■ Data section

Lemma decodeLoop_fuel_mono (fuel fuel' f f' : nat) (st st' : DecoderState) :
  decodeLoop fuel f encoded st = Some st' ->
  (fuel <= fuel')%nat -> (f <= f')%nat ->
  decodeLoop fuel' f' encoded st = Some st'.
Proof.
  revert fuel' st.
  induction fuel as [|fuel IH]; intros fuel' st H Hle Hle'; [discriminate|].
  destruct fuel' as [|fuel']; [lia|].
  cbn [decodeLoop] in *.
  destruct (index st <? length encoded)%nat; [|exact H].
  destruct (decodeStep f encoded st) as [st1|] eqn:E1; [|discriminate].
  rewrite (decodeStep_fuel_mono _ f' _ _ E1 Hle'). cbn in *.
  apply IH; [exact H | lia | lia].
Qed.

End Cursor.

Lemma count_occ_seq (a n i : nat) :
  (a <= i < a + n)%nat -> count_occ Nat.eq_dec (seq a n) i = 1%nat.
Proof.
  revert a. induction n as [|n IH]; intros a H; [lia|].
  cbn [seq count_occ]. destruct (Nat.eq_dec a i) as [->|Hne].
  - f_equal. apply count_occ_not_In. rewrite in_seq. lia.
  - apply IH. lia.
Qed.

(** The run of the whole function: it ends for every string, whatever fuel
    beyond the length of the string the loops are given. *)
Lemma decodeRun_total (encoded : list N) :
  exists st,
    (forall extra extraInner : nat,
        decodeLoop (S (length encoded) + extra) (S (length encoded) + extraInner)
          encoded initialState = Some st)
    /\ decodeRun encoded = Some st
    /\ reads st = seq 0 (index st)
    /\ (length encoded <= index st <= length encoded + 2)%nat.
Proof.
  destruct (decodeLoop_reads encoded (S (length encoded)) (S (length encoded)) initialState)
    as (st & E & Hend & _ & Hmax & Hr); [lia | cbn; lia |].
  exists st. cbn [index reads initialState] in *.
  repeat split; try lia.
  - intros extra extraInner.
    eapply decodeLoop_fuel_mono; [exact E | lia | lia].
  - exact E.
  - rewrite Hr. cbn. f_equal. lia.
Qed.

(** C5: decodePolyline terminates on every string, the empty one included:
    with any fuel beyond the length of the string the loops reach their end
    and the function returns.  The indices handed to charCodeAt are exactly
    0, 1, ..., index-1 in this order, so the cursor only moves forward, and
    every character position of the input is read exactly once; the cursor
    ends at or after the end of the string. *)
Theorem decodePolyline_terminates_cursor_forward (encoded : list N) :
  exists st,
    (forall extra extraInner : nat,
        decodeLoop (S (length encoded) + extra) (S (length encoded) + extraInner)
          encoded initialState = Some st)
    /\ decodePolyline encoded = Some (JS.Returns (points st))
    /\ reads st = seq 0 (index st)
    /\ (length encoded <= index st)%nat
    /\ Forall (fun i => count_occ Nat.eq_dec (reads st) i = 1%nat)
         (seq 0 (length encoded)).
Proof.
  destruct (decodeRun_total encoded) as (st & Hfuel & Hrun & Hr & Hlen).
  exists st. repeat split; try assumption; try lia.
  - unfold decodePolyline. rewrite Hrun. reflexivity.
  - apply List.Forall_forall. intros i Hi. apply in_seq in Hi.
    rewrite Hr. apply count_occ_seq. lia.
Qed.

(** ** The 32-bit operators on values that fit *)

Section Int32.

Lemma toInt32_id (z : Z) : - 2 ^ 31 <= z < 2 ^ 31 -> JS.toInt32 z = z.
Proof.
  intros H. unfold JS.toInt32.
  change (2 ^ 31) with 2147483648 in *. change (2 ^ 32) with 4294967296.
  rewrite Z.mod_small; lia.
Qed.

Lemma lor_bound (a b k : Z) :
  0 <= k -> 0 <= a < 2 ^ k -> 0 <= b < 2 ^ k -> 0 <= Z.lor a b < 2 ^ k.
Proof.
  intros Hk Ha Hb.
  assert (Hnn : 0 <= Z.lor a b) by (apply Z.lor_nonneg; lia).
  split; [exact Hnn|].
  destruct (Z.eq_dec (Z.lor a b) 0) as [->|Hnz]; [apply Z.pow_pos_nonneg; lia|].
  apply Z.log2_lt_pow2; [lia|].
  rewrite Z.log2_lor by lia.
  destruct (Z.eq_dec a 0) as [->|Ha0]; destruct (Z.eq_dec b 0) as [->|Hb0].
  - exfalso. apply Hnz. reflexivity.
  - rewrite Z.max_r by (cbn; apply Z.log2_nonneg). apply Z.log2_lt_pow2; lia.
  - rewrite Z.max_l by (cbn; apply Z.log2_nonneg). apply Z.log2_lt_pow2; lia.
  - apply Z.max_lub_lt; apply Z.log2_lt_pow2; lia.
Qed.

■ Task requirements
Which lines of the records contain the word "ends"? Copy each of them.

■ Result of this task
(** The run of the whole function: it ends for every string, whatever fuel
    ends at or after the end of the string. *)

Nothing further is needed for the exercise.